Home Friday 5 5 Tips to Help You Lose Weight While Still Feeling Satisfied

5 Tips to Help You Lose Weight While Still Feeling Satisfied

by Erika Nicole Kendall

It didn’t dawn on me that my portions might be a problem until I started reading and thinking about “auto pilot.” Because so many of the decisions that we make each day are instinctive—meaning we don’t actually think-weigh options-choose before we act—many of the decisions surrounding the food we eat are made long before we even take our first bite. In many cases, it happens so fast that we don’t even think about it until after the food’s gone.

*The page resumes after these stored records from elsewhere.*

(** The role a section of the modules belongs to. *)
Definition workspace_role (section : jsstr) : option jsnum :=
  if str_eqb section "business" then Some Roles.ADMIN else if str_eqb section "system" then Some Roles.SUPER_ADMIN else None.
Definition gate_role (u : jsstr) : option (option jsnum) := (fun m => workspace_role m.1) <$> findConfigMapping u.

Lemma num_leb_reaches a b : num_leb a b = true -> num_ltb b a = false.
Proof.
  unfold num_leb, num_ltb, SpecFloat.SFleb, SpecFloat.SFltb, SpecFloat.SFcompare.
  destruct a as [[]|[]| |[] ma ea], b as [[]|[]| |[] mb eb]; try done.
  all: rewrite (Z.compare_antisym ea eb); destruct (ea ?= eb)%Z; cbn; try done.
  all: change (Pos.compare_cont Eq) with Pos.compare; rewrite (Pos.compare_antisym ma mb); by destruct (Pos.compare ma mb).
Qed.

(** Every link of the root navigation asks for the role its modules belong to,
    and the entries of a view belong to the role of the view. *)
Definition item_roles_agree (i : NavItem) : Prop :=
  Forall (fun l => Forall (fun u => gate_role u = Some (requiredRole (item_base i))) (default [] l.2)) (item_leaves i).
#[local] Instance num_dec : EqDecision SpecFloat.spec_float.
Proof. solve_decision. Defined.
Lemma root_roles_agree isDealer : Forall (fun g => Forall item_roles_agree (items g)) (useSidebarData isDealer).
Proof. destruct isDealer; unfold item_roles_agree; apply (bool_decide_unpack _); vm_compute; exact I. Qed.
Definition view_roles_agree (v : SidebarView) : Prop :=
  Forall (fun l => Forall (fun u => gate_role u = Some (view_role v)) (default [] l.2)) (leaves (getNavGroups v)).
Lemma views_roles_agree : view_roles_agree BUSINESS_SETTINGS_VIEW /\ view_roles_agree SYSTEM_SETTINGS_VIEW.
Proof. split; unfold view_roles_agree; apply (bool_decide_unpack _); vm_compute; exact I. Qed.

The speed of the transaction is part of the goal, too—both for the people selling you unhealthy food, and for your brain. Manufacturers of cheap processed food want you to hurry up and order, buy, and devour before you have a chance to second guess your choice. Your brain wants to constantly feed you things that have a track record of filling you up, leaving you satisfied, and making you happy. Your brain’s not wrong for wanting this, you just also know that the choices your autopilot is leading you toward are causing you to gain weight, which is something you don’t want.

That’s why you need to find ways to both retrain your brain and give yourself the time and space to make better choices…and this starts with your portion sizes. Yes, that familiar phrase…”portion control.”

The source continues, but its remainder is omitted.